Un intreccio di società a catena, fatture fantasma e crediti fiscali creati dal nulla che, secondo l’accusa, avrebbe prosciugato le casse pubbliche. È lo scenario emerso dall’inchiesta della Procura di Roma, condotta dalla guardia di finanza della Capitale, che ha portato al sequestro di beni per 24 milioni di euro tra disponibilità e asset ritenuti collegati al presunto sistema.
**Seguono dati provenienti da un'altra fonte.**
(** One training example: [{"context_movie_id": _, "label_movie_id": _}]. *)
Record example := Example {
  context_movie_id : list Z;
  label_movie_id : Z
}.

(** One row of [ratings_df.values]: [(user_id, movie_id, rating, timestamp)]. *)
Definition row : Type := Z * Z * Z * Z.

(** [sequences]: user id to user sequence, in insertion order. *)
Definition sequences_dict : Type := list (Z * list interaction).

Definition dict_values (sequences : sequences_dict) : list (list interaction) :=
  snd <$> sequences.

(** [sequences.get(user_id)] *)
Fixpoint dict_get (sequences : sequences_dict) (user_id : Z)
  : option (list interaction) :=
  match sequences with
  | [] => None
  | (k, v) :: rest => if decide (k = user_id) then Some v else dict_get rest user_id
  end.

(** ** Python primitives *)

(** The exceptions of the language that the modelled code can meet;
    [LoopBound] is not one of them: it marks a loop of the store model that
    ran out of its bound on the number of turns. *)
Inductive exn := IndexError | TypeError | ValueError | LoopBound.

Inductive result (A : Type) :=
| Ok (a : A)
| Raise (e : exn).
Arguments Ok {A} a.
Arguments Raise {A} e.

#[global] Instance result_ret : MRet result := λ A a, Ok a.
#[global] Instance result_bind : MBind result := λ A B f m,
  match m with
  | Ok a => f a
  | Raise e => Raise e
  end.

(** [len(l)] *)
Definition py_len {A} (l : list A) : Z := Z.of_nat (length l).

(** [range(lo, hi)] *)
Definition py_range (lo hi : Z) : list Z := seqZ lo (hi - lo).

(** How a slice bound is clipped to [0 .. len]: a negative bound counts from
    the end. *)
Definition slice_bound (n i : Z) : Z :=
  if i <? 0 then Z.max (i + n) 0 else Z.min i n.

(** [l[start:stop]]: always a new list. *)
Definition py_slice {A} (l : list A) (start stop : Z) : list A :=
  let lo := slice_bound (py_len l) start in
  let hi := slice_bound (py_len l) stop in
  take (Z.to_nat (hi - lo)) (drop (Z.to_nat lo) l).

(** [l[i]]: a negative index counts from the end; out of range raises. *)
Definition py_getitem {A} (l : list A) (i : Z) : result A :=
  let j := if i <? 0 then i + py_len l else i in
  if j <? 0 then Raise IndexError
  else match l !! Z.to_nat j with
       | Some x => Ok x
       | None => Raise IndexError
       end.

(** [for x in xs: s = body(x, s)], where the body may raise. *)
Fixpoint for_each {A S} (xs : list A) (body : A → S → result S) (s : S)
  : result S :=
  match xs with
  | [] => Ok s
  | x :: xs' => s' ← body x s; for_each xs' body s'
  end.

(** ** get_movie_sequence_per_user *)

(** [sequences[user_id].append(x)] on a [defaultdict(list)]: a new key goes
    to the end of the dictionary with the one-element list. *)
Fixpoint dict_append (sequences : sequences_dict) (user_id : Z) (x : interaction)
  : sequences_dict :=
  match sequences with
  | [] => [(user_id, [x])]
  | (k, v) :: rest =>
      if decide (k = user_id) then (k, v ++ [x]) :: rest
      else (k, v) :: dict_append rest user_id x
  end.

(** [list.sort(key=...)] is the language's stable sort: elements with equal
    keys keep their order.  [insert_by_timestamp] puts [x], which comes
    before every element of the sorted tail, in front of the first element
    whose key is not smaller. *)
Fixpoint insert_by_timestamp (x : interaction) (l : list interaction)
  : list interaction :=
  match l with
  | [] => [x]
  | y :: l' =>
      if timestamp x <=? timestamp y then x :: y :: l'
      else y :: insert_by_timestamp x l'
  end.

Fixpoint sort_by_timestamp (l : list interaction) : list interaction :=
  match l with
  | [] => []
  | x :: l' => insert_by_timestamp x (sort_by_timestamp l')
  end.

Definition interaction_of_row (r : row) : interaction :=
  let '(user_id, movie_id, rating, timestamp) := r in
  {| movie_id := movie_id; timestamp := timestamp; rating := rating |}.

Definition row_user (r : row) : Z :=
  let '(user_id, movie_id, rating, timestamp) := r in user_id.

(** The rows of one user, as entries, in the order of the input. *)
Definition rows_of_user (ratings_df : list row) (user_id : Z) : list interaction :=
  interaction_of_row <$> filter (λ r, row_user r = user_id) ratings_df.

Definition get_movie_sequence_per_user (ratings_df : list row) : sequences_dict :=
  let sequences :=
    foldl (λ sequences r,
             let '(user_id, movie_id, rating, timestamp) := r in
             dict_append sequences user_id
               {| movie_id := movie_id; timestamp := timestamp; rating := rating |})
          [] ratings_df in
  (* Sort movie sequences by timestamp for every user. *)
  (λ kv, let '(user_id, context) := kv in
         (user_id, sort_by_timestamp context)) <$> sequences.

(** ** generate_examples_from_user_sequences *)

Definition pad_entry : interaction :=
  {| movie_id := 0; timestamp := 0; rating := 0 |}.

Section Builder.
Variable MAX_CONTEXT_LENGTH : Z.
Variable MIN_SEQUENCE_LENGTH : Z.

(** The padding loop
    [while len(context) < MAX_CONTEXT_LENGTH: context.append(pad)];
    every turn brings the length one closer to the window length. *)
Equations? padding (context : list interaction) : list interaction
  by wf (Z.to_nat (MAX_CONTEXT_LENGTH - py_len context)) lt :=
  padding context with Z_lt_dec (py_len context) MAX_CONTEXT_LENGTH => {
    | left _ := padding (context ++ [pad_entry]);
    | right _ := context }.
Proof. unfold py_len in *. rewrite length_app. simpl. lia. Qed.

Definition generate_examples_from_user_sequence
    (sequence : list interaction) : result (list example) :=
  for_each (py_range 1 (py_len sequence)) (λ label_idx examples,
    let start_idx := Z.max 0 (label_idx - MAX_CONTEXT_LENGTH) in
    let context := py_slice sequence start_idx label_idx in
    (* Padding *)
    let context := padding context in
    label ← py_getitem sequence label_idx;
    let label_movie_id := movie_id label in
    let context_movie_id := movie_id <$> context in
    Ok (examples ++ [ {| context_movie_id := context_movie_id;
                         label_movie_id := label_movie_id |} ])) [].

Definition generate_examples_from_user_sequences
    (sequences : sequences_dict) : result (list example) :=
  for_each (dict_values sequences) (λ sequence all_examples,
    if py_len sequence <? MIN_SEQUENCE_LENGTH then Ok all_examples
    else
      user_examples ← generate_examples_from_user_sequence sequence;
      Ok (all_examples ++ user_examples)) [].
End Builder.

(** The configured values. *)
Module Config.
Definition MAX_CONTEXT_LENGTH : Z := 10.
Definition MIN_SEQUENCE_LENGTH : Z := 3.
End Config.

(** The example the loop builds at split position [i], where [x] is the
    entry at that position: the [k] entries before position [i], [k] being
    the smaller of [i] and the window length, and then the padding ids. *)
Definition window_example (L : Z) (s : list interaction) (i : nat) (x : interaction)
  : example :=
  let k := (i `min` Z.to_nat L)%nat in
  {| context_movie_id :=
       (movie_id <$> take k (drop (i - k) s)) ++ replicate (Z.to_nat L - k) 0;
     label_movie_id := movie_id x |}.

(** One example for every position from 1 on. *)
Definition user_examples (L : Z) (s : list interaction) : list example :=
  imap (λ j x, window_example L s (S j) x) (drop 1 s).

(** What one user adds to the output. *)
Definition user_contribution (L M : Z) (s : list interaction) : list example :=
  if py_len s <? M then [] else user_examples L s.

(** Where the padding id 0 sits in a context: [left_padded] holds when
    the zeros are a prefix (no zero after a real id), [right_padded] when
    they are a suffix (no real id after a zero). *)
Definition no_padding (context : list Z) : bool :=
  forallb (λ id, negb (id =? 0)) context.

Definition only_padding (context : list Z) : bool :=
  forallb (λ id, id =? 0) context.

Fixpoint left_padded (context : list Z) : bool :=
  match context with
  | [] => true
  | id :: rest => if id =? 0 then left_padded rest else no_padding rest
  end.

Fixpoint right_padded (context : list Z) : bool :=
  match context with
  | [] => true
  | id :: rest => if id =? 0 then only_padding rest else right_padded rest
  end.

(** ** The same builder over a store of mutable objects

    Python lists and dictionaries are objects reached through references:
    [sequence[a:b]] allocates a new list object which shares its elements
    with [sequence], and [context.append] updates the object [context]
    refers to, in place.  The lists of examples being built hold only new
    values and stay in the loop state. *)
Module Heap.
Definition ref := positive.

Inductive object :=
| ORecord (m : interaction)              (* an interaction dictionary *)
| OList (items : list ref)               (* a list of interaction dictionaries *)
| OSequences (entries : list (Z * ref)). (* user id to list *)

Abbreviation heap := (gmap ref object).

(** A computation over the store which may raise. *)
Definition M (A : Type) : Type := heap → result (A * heap).

#[global] Instance M_ret : MRet M := λ A a h, Ok (a, h).
#[global] Instance M_bind : MBind M := λ A B f m h,
  match m h with
  | Ok (a, h') => f a h'
  | Raise e => Raise e
  end.

Definition raise {A} (e : exn) : M A := λ _, Raise e.

(** A computation which does not touch the store. *)
Definition lift {A} (c : result A) : M A := λ h,
  match c with
  | Ok a => Ok (a, h)
  | Raise e => Raise e
  end.

(** A new object, at a reference the store does not use yet. *)
Definition alloc (o : object) : M ref := λ h,
  let r := fresh (dom h) in Ok (r, <[r := o]> h).

Definition get_list (l : ref) : M (list ref) := λ h,
  match h !! l with
  | Some (OList items) => Ok (items, h)
  | _ => Raise TypeError
  end.

(** [len(l)] *)
Definition list_len (l : ref) : M Z :=
  items ← get_list l; mret (py_len items).

(** [l[start:stop]]: a new list object. *)
Definition list_slice (l : ref) (start stop : Z) : M ref :=
  items ← get_list l; alloc (OList (py_slice items start stop)).

(** [l.append(x)]: the object [l] refers to is updated in place. *)
Definition list_append (l x : ref) : M unit := λ h,
  match h !! l with
  | Some (OList items) => Ok ((), <[l := OList (items ++ [x])]> h)
  | _ => Raise TypeError
  end.

(** [l[i]] *)
Definition list_getitem (l : ref) (i : Z) : M ref :=
  items ← get_list l; lift (py_getitem items i).

(** [int(d["movie_id"])] *)
Definition record_movie_id (d : ref) : M Z := λ h,
  match h !! d with
  | Some (ORecord m) => Ok (movie_id m, h)
  | _ => Raise TypeError
  end.

(** [sequences.values()] *)
Definition sequences_values (d : ref) : M (list ref) := λ h,
  match h !! d with
  | Some (OSequences entries) => Ok (snd <$> entries, h)
  | _ => Raise TypeError
  end.

Fixpoint for_each {A S} (xs : list A) (body : A → S → M S) (s : S) : M S :=
  match xs with
  | [] => mret s
  | x :: xs' => s' ← body x s; for_each xs' body s'
  end.

Section Builder.
Variable MAX_CONTEXT_LENGTH : Z.
Variable MIN_SEQUENCE_LENGTH : Z.

(** The padding loop; [fuel] bounds the number of turns.  The loop appends
    at most [MAX_CONTEXT_LENGTH] entries and then tests its condition once
    more, which is the bound the caller passes. *)
Fixpoint padding (fuel : nat) (context : ref) : M unit :=
  match fuel with
  | O => raise LoopBound
  | S fuel' =>
      n ← list_len context;
      if n <? MAX_CONTEXT_LENGTH then
        pad ← alloc (ORecord {| movie_id := 0; timestamp := 0; rating := 0 |});
        _ ← list_append context pad;
        padding fuel' context
      else mret ()
  end.

Definition generate_examples_from_user_sequence (sequence : ref)
  : M (list example) :=
  n ← list_len sequence;
  for_each (py_range 1 n) (λ label_idx examples,
    let start_idx := Z.max 0 (label_idx - MAX_CONTEXT_LENGTH) in
    context ← list_slice sequence start_idx label_idx;
    (* Padding *)
    _ ← padding (S (Z.to_nat MAX_CONTEXT_LENGTH)) context;
    label ← list_getitem sequence label_idx;
    label_movie_id ← record_movie_id label;
    movies ← get_list context;
    context_movie_id ←
      for_each movies (λ movie ids,
        id ← record_movie_id movie; mret (ids ++ [id])) [];
    mret (examples ++ [ {| context_movie_id := context_movie_id;
                           label_movie_id := label_movie_id |} ])) [].

Definition generate_examples_from_user_sequences (sequences : ref)
  : M (list example) :=
  values ← sequences_values sequences;
  for_each values (λ sequence all_examples,
    n ← list_len sequence;
    if n <? MIN_SEQUENCE_LENGTH then mret all_examples
    else
      user_examples ← generate_examples_from_user_sequence sequence;
      mret (all_examples ++ user_examples)) [].
End Builder.

(** What the store holds at a reference, read back as values. *)
Definition read_record (h : heap) (r : ref) : option interaction :=
  match h !! r with
  | Some (ORecord m) => Some m
  | _ => None
  end.

Definition read_list (h : heap) (l : ref) : option (list interaction) :=
  match h !! l with
  | Some (OList items) => mapM (read_record h) items
  | _ => None
  end.

Definition read_sequences (h : heap) (d : ref) : option sequences_dict :=
  match h !! d with
  | Some (OSequences entries) =>
      mapM (λ kv : Z * ref, v ← read_list h kv.2; Some (kv.1, v)) entries
  | _ => None
  end.
End Heap.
Nel mirino c’è Stefano Cocco, imprenditore romano di 46 anni, critico enogastronomico, editore e volto televisivo noto come “l’uomo delle stelle”. Gli accertamenti, svolti tra il 2019 e il 2022, parlano di 21 società coinvolte e 31 indagati: per gli investigatori un impianto strutturato, con passaggi societari e contabili ripetuti, messo in moto con continuità e non come un colpo estemporaneo.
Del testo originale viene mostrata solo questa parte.